Pink knives for ears and angry red jellybeans for eyes! Evil bunny!
This is the photo that has been in the family album since about 1976, and my memory has always been that a neighbor gave me this cake for Easter one year.
Note that I didn't get knives for ears. Dammit.
Now that I've found this recipe card, though, I wonder if Mom made it? It doesn't seem like the kind of thing she would do. But I love how, once again, this card doesn't have a recipe, just an idea about inviting kids over to dye Easter eggs. The tips on shaping a cake into a bunny are kind of handy, though.
I hope you've enjoyed this little slice of the 70s in action! Me, I'm a little horrified by all the brown and brown-based yellows of the 1970s. Even the blues look brown.
Interested in all the scans I did of weird recipe cards? Click the tab on the sidebar labeled "the 70s beat up my grandma and pantsed my dad" to see 'em all.

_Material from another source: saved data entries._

(** * namedb: an adaptive radix tree keyed by domain names

    A shallow embedding of [simd.h] and [tree.c] ([tree.h] for the data
    layout), followed by the properties of the key transform, of the node
    family and of the path engine.

    Conventions of the embedding:
    - an octet ([uint8_t]) is a [Z] in [0, 256); every arithmetic result
      that C stores into a [uint8_t] goes through [u8];
    - a C array is a [list] of its declared size, read and written with
      [aget] and [aset], which report an access outside the array;
    - what C leaves undefined, [abort()] and a failed [assert] are faults
      of the result type [res]. *)

From Stdlib Require Import ZArith Lia.
From stdpp Require Import base option list.

Local Open Scope Z_scope.

(** ** Results and faults *)

Inductive fault : Set :=
| OutOfBounds     (* access outside an array *)
| Undefined       (* a value C leaves undefined, such as __builtin_ctz(0) *)
| InvalidPointer  (* dereference of NULL, of a freed object, or of a
                     pointer of the wrong kind *)
| AssertFailed    (* assert(...) *)
| Aborted         (* abort() *)
| OutOfFuel.      (* the loop bound of the embedding was too small *)

Inductive res (A : Type) : Type :=
| Ok (a : A)
| Err (f : fault).
Arguments Ok {A} a.
Arguments Err {A} f.

#[global] Instance res_ret : MRet res := λ A a, Ok a.
#[global] Instance res_fmap : FMap res := λ A B f m,
  match m with
  | Ok a => Ok (f a)
  | Err e => Err e
  end.
#[global] Instance res_bind : MBind res := λ A B f m,
  match m with
  | Ok a => f a
  | Err e => Err e
  end.

Definition u8 (z : Z) : Z := z mod 256.

Definition is_octet (z : Z) : Prop := 0 ≤ z < 256.

(** [a[i]] as an rvalue. *)
Definition aget {A : Type} (a : list A) (i : Z) : res A :=
  if i <? 0 then Err OutOfBounds
  else match a !! Z.to_nat i with
       | Some x => Ok x
       | None => Err OutOfBounds
       end.

(** [a[i] = x]. *)
Definition aset {A : Type} (a : list A) (i : Z) (x : A) : res (list A) :=
  if (0 <=? i) && (i <? Z.of_nat (length a))
  then Ok (<[Z.to_nat i := x]> a)
  else Err OutOfBounds.

(** ** tree.h: constants *)

Definition NSD_MAX_HEIGHT : Z := 255.
Definition NSD_MAX_WIDTH : Z := 230.
Definition NSD_MAX_PREFIX : Z := 8.

(** ** tree.c: the key transform *)

Definition xlat (oct : Z) : Z :=
  if oct <? 0x41 then u8 (oct + 0x01)
  else if oct <? 0x5b then u8 (oct + 0x07)
  else u8 (oct - 0x19).

(** The inner loop of [nsd_make_key],
    [for (++cnt; cnt < len; cnt++) ptr[cnt] = xlat(name[cnt]);]
    entered with [n = len - cnt] iterations to go.  [ptr] is [key - 1]. *)
Fixpoint copy_label (n : nat) (name : list Z) (cnt : Z) (key : list Z)
  : res (Z * list Z) :=
  match n with
  | O => Ok (cnt, key)
  | S n' =>
      c ← aget name cnt;
      key' ← aset key (cnt - 1) (xlat c);
      copy_label n' name (cnt + 1) key'
  end.

(** The [while (name[cnt] != 0x00)] loop of [nsd_make_key] and the two
    statements after it.  The result is the returned [uint8_t] and the
    contents of the caller's key buffer. *)
Fixpoint make_key_loop (fuel : nat) (name : list Z) (cnt len : Z)
    (key : list Z) : res (Z * list Z) :=
  match fuel with
  | O => Err OutOfFuel
  | S fuel' =>
      c ← aget name cnt;
      if c =? 0x00 then
        (* ptr[++cnt] = 0x00; return cnt; *)
        key' ← aset key (cnt + 1 - 1) 0x00;
        Ok (u8 (cnt + 1), key')
      else if negb (Z.land c 0xc0 =? 0) then Ok (0, key)
      else
        let len' := len + (c + 1) in
        if len' >? 0xff then Ok (0, key)
        else
          '(cnt', key') ← copy_label (Z.to_nat (len' - (cnt + 1))) name
                            (cnt + 1) key;
          key'' ← aset key' (cnt' - 1) 0x00;
          make_key_loop fuel' name cnt' len' key''
  end.

(** [nsd_make_key(key, name)]: [key] is the caller's [nsd_key_t], an array
    of [NSD_MAX_HEIGHT] octets.  Every turn of the loop adds at least two
    to [len], which is at most 255, so 256 turns are never used up (see
    [nsd_make_key_fuel]). *)
Definition nsd_make_key (key name : list Z) : res (Z * list Z) :=
  make_key_loop 256 name 0 0 key.

(** The key as the caller sees it: the first [n] octets of the buffer. *)
Definition key_bytes (r : Z * list Z) : list Z :=
  take (Z.to_nat r.1) r.2.

Definition blank_key : list Z := replicate 255 0.

(** ** Build configuration

    [simd.h] and [tree.c] are conditional on [HAVE_SSE2] and [HAVE_AVX2];
    [assert] is compiled out under [NDEBUG]. *)

Record build : Set := {
  HAVE_SSE2 : bool;
  HAVE_AVX2 : bool;
  NDEBUG : bool
}.

(** ** simd.h *)

(** [_mm_movemask_epi8] of a lane-wise comparison: bit [i] of the result
    is set when lane [i] satisfies [p]. *)
Fixpoint movemask (p : Z → bool) (lanes : list Z) : Z :=
  match lanes with
  | [] => 0
  | x :: v => Z.lor (if p x then 1 else 0) (Z.shiftl (movemask p v) 1)
  end.

(** [_mm_loadu_si128] and [_mm256_loadu_si256]: [w] octets are read. *)
Definition loadu (w : nat) (vec : list Z) : res (list Z) :=
  if decide (w ≤ length vec)%nat then Ok (take w vec) else Err OutOfBounds.

Fixpoint ctz_pos (p : positive) : Z :=
  match p with
  | xO q => 1 + ctz_pos q
  | _ => 0
  end.

(** [__builtin_ctz]: the result is undefined for 0. *)
Definition builtin_ctz (x : Z) : res Z :=
  match x with
  | Zpos p => Ok (ctz_pos p)
  | _ => Err Undefined
  end.

(** An octet read as [int8_t], the lane type of [_mm_cmpgt_epi8]. *)
Definition i8 (z : Z) : Z := if z <? 128 then z else z - 256.

(** [max < w ? (1 << max) - 1 : -1] in a [w]-bit unsigned.  [1 << max] is
    computed in [int], of 32 bits: for [max = 31] neither [1 << 31] nor the
    difference is a value of [int], and C leaves the result undefined.
    This is the case of the 32-lane searches only; the 16-lane searches
    shift by less than 16. *)
Definition lane_mask (w : Z) (max : Z) : res Z :=
  if max <? w then
    if max <? 31 then Ok (Z.shiftl 1 max - 1) else Err Undefined
  else Ok (2 ^ w - 1).

Definition simd_findeq_u8 (w : nat) (chr : Z) (vec : list Z) (max : Z)
  : res Z :=
  mask ← lane_mask (Z.of_nat w) max;
  lanes ← loadu w vec;
  let bitmap := Z.land (movemask (λ x, x =? chr) lanes) mask in
  r ← builtin_ctz bitmap;
  Ok (u8 r).

Definition simd_findgt_u8 (w : nat) (chr : Z) (vec : list Z) (max : Z)
  : res Z :=
  mask ← lane_mask (Z.of_nat w) max;
  lanes ← loadu w vec;
  let bitmap := movemask (λ x, i8 chr >? i8 x) lanes in
  r ← builtin_ctz (Z.land (Z.lnot bitmap) mask);
  Ok (u8 r).

(** The scalar loops, [for (uint8_t idx = 0; idx < 16; idx++)], with [n]
    iterations to go.  They do not read [max]. *)
Fixpoint scalar_find (p : Z → bool) (n : nat) (idx : Z) (vec : list Z)
  : res Z :=
  match n with
  | O => Ok 0
  | S n' =>
      x ← aget vec idx;
      if p x then Ok (u8 (idx + 1)) else scalar_find p n' (idx + 1) vec
  end.

Definition nsd_v16_findeq_u8 (cfg : build) (chr : Z) (vec : list Z)
    (max : Z) : res Z :=
  if HAVE_SSE2 cfg then simd_findeq_u8 16 chr vec max
  else scalar_find (λ x, x =? chr) 16 0 vec.

Definition nsd_v16_findgt_u8 (cfg : build) (chr : Z) (vec : list Z)
    (max : Z) : res Z :=
  if HAVE_SSE2 cfg then simd_findgt_u8 16 chr vec max
  else scalar_find (λ x, x >? chr) 16 0 vec.

(** Declared only under [HAVE_AVX2]; the callers are under the same
    condition. *)
Definition nsd_v32_findeq_u8 (chr : Z) (vec : list Z) (max : Z) : res Z :=
  simd_findeq_u8 32 chr vec max.

Definition nsd_v32_findgt_u8 (chr : Z) (vec : list Z) (max : Z) : res Z :=
  simd_findgt_u8 32 chr vec max.

(** ** tree.h: nodes, leaves, paths *)

Inductive nsd_retcode : Set :=
| nsd_ok | nsd_no_memory | nsd_bad_parameter | nsd_not_found.

Inductive nsd_node_type : Set :=
| nsd_node4 | nsd_node16 | nsd_node32 | nsd_node38 | nsd_node48
| nsd_node256.

#[global] Instance nsd_node_type_eq_dec : EqDecision nsd_node_type.
Proof. solve_decision. Defined.

(** Addresses are indices into the heap. *)
Abbreviation loc := nat (only parsing).

(** A [nsd_node_t *].  The low bit that [SET_LEAF] sets and [nsd_is_leaf]
    tests is the constructor. *)
Inductive ptr : Set :=
| Null
| NodeP (l : loc)
| LeafP (l : loc).

#[global] Instance ptr_eq_dec : EqDecision ptr.
Proof. solve_decision. Defined.

Definition nsd_is_leaf (p : ptr) : bool :=
  match p with
  | LeafP _ => true
  | _ => false
  end.

(** [struct nsd_node] and the six structures that start with it.  The
    arrays have the sizes of their declarations (see [alloc_node]);
    [nsd_node38] and [nsd_node256] have no [keys]. *)
Record nsd_node : Set := {
  type : nsd_node_type;
  width : Z;
  prefix_len : Z;
  prefix : list Z;
  keys : list Z;
  children : list ptr
}.

(** [struct nsd_leaf]: [data], [key_len] and [key]; [data] is the
    caller's payload, 0 for [NULL]. *)
Record nsd_leaf : Set := {
  leaf_data : Z;
  leaf_key_len : Z;
  leaf_key : list Z
}.

Inductive object : Set :=
| ONode (n : nsd_node)
| OLeaf (f : nsd_leaf).

#[global] Instance nsd_node_eq_dec : EqDecision nsd_node.
Proof. solve_decision. Defined.
#[global] Instance nsd_leaf_eq_dec : EqDecision nsd_leaf.
Proof. solve_decision. Defined.
#[global] Instance object_eq_dec : EqDecision object.
Proof. solve_decision. Defined.

(** A [nsd_node_t **]: the address of [tree->root], of a slot of a node's
    [children], or of a local pointer variable ([dummy] and [node] in
    [nsd_make_path]). *)
Inductive ref : Set :=
| RootRef
| ChildRef (l : loc) (i : Z)
| LocalRef.

#[global] Instance ref_eq_dec : EqDecision ref.
Proof. solve_decision. Defined.

(** [struct nsd_level]: [depth] and [noderef]. *)
Record nsd_level : Set := {
  level_depth : Z;
  level_noderef : ref
}.

(** [struct nsd_path]: [height] is the length of the list; the entries of
    [levels] from [height] on are never read. *)
Abbreviation nsd_path := (list nsd_level) (only parsing).

(** ** Memory

    A freed cell is [None].  [oracle] decides the allocations to come,
    one entry each ([false]: [malloc] returns [NULL]); when it is used up
    every allocation succeeds. *)
Record state : Set := {
  heap : list (option object);
  root : ptr;
  local : ptr;
  oracle : list bool
}.

Definition M (A : Type) : Type := state → res (A * state).

#[global] Instance M_ret : MRet M := λ A a s, Ok (a, s).
#[global] Instance M_bind : MBind M := λ A B f m s,
  match m s with
  | Ok (a, s') => f a s'
  | Err e => Err e
  end.

Definition fail {A : Type} (f : fault) : M A := λ _, Err f.

Definition lift {A : Type} (r : res A) : M A := λ s,
  match r with
  | Ok a => Ok (a, s)
  | Err e => Err e
  end.

Definition abort {A : Type} : M A := fail Aborted.

(** [assert(c)]; under [NDEBUG] the condition is not evaluated. *)
Definition assert (cfg : build) (c : M bool) : M () :=
  if NDEBUG cfg then mret ()
  else b ← c; if b : bool then mret () else fail AssertFailed.

Definition set_heap (h : list (option object)) (s : state) : state :=
  {| heap := h; root := root s; local := local s; oracle := oracle s |}.
Definition set_root (p : ptr) (s : state) : state :=
  {| heap := heap s; root := p; local := local s; oracle := oracle s |}.
Definition set_local (p : ptr) (s : state) : state :=
  {| heap := heap s; root := root s; local := p; oracle := oracle s |}.
Definition set_oracle (o : list bool) (s : state) : state :=
  {| heap := heap s; root := root s; local := local s; oracle := o |}.

Definition get_object (l : loc) : M object := λ s,
  match heap s !! l with
  | Some (Some o) => Ok (o, s)
  | _ => Err InvalidPointer
  end.

Definition put_object (l : loc) (o : object) : M () := λ s,
  match heap s !! l with
  | Some (Some _) => Ok ((), set_heap (<[l := Some o]> (heap s)) s)
  | _ => Err InvalidPointer
  end.

(** [malloc] and [calloc]. *)
Definition malloc (o : object) : M (option loc) := λ s,
  match oracle s with
  | false :: r => Ok (None, set_oracle r s)
  | r =>
      Ok (Some (length (heap s)),
          set_oracle (tail r) (set_heap (heap s ++ [Some o]) s))
  end.

Definition free (l : loc) : M () := λ s,
  match heap s !! l with
  | Some (Some _) => Ok ((), set_heap (<[l := None]> (heap s)) s)
  | _ => Err InvalidPointer
  end.

(** [p->field] for an inner node. *)
Definition get_node (p : ptr) : M nsd_node :=
  match p with
  | NodeP l =>
      o ← get_object l;
      match o with
      | ONode n => mret n
      | OLeaf _ => fail InvalidPointer
      end
  | _ => fail InvalidPointer
  end.

Definition put_node (p : ptr) (n : nsd_node) : M () :=
  match p with
  | NodeP l => put_object l (ONode n)
  | _ => fail InvalidPointer
  end.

Thursday, January 28, 2010
1970s foods: putting the duh in dessert
If these cards are any indication, dessert recipes were the most popular recipes to have. That's probably true; my mom's recipe collections are filled with desserts while the salad, soup, and vegetable sections are sometimes completely empty. While Mom was fond of whipping up dessert on a moment's notice, I've never been good at baking and steer clear from it when possible. I'm pretty good at eating dessert, though, and consider myself an excellent judge of tastiness by sight alone.
This loaf looks like a nice little cake, right?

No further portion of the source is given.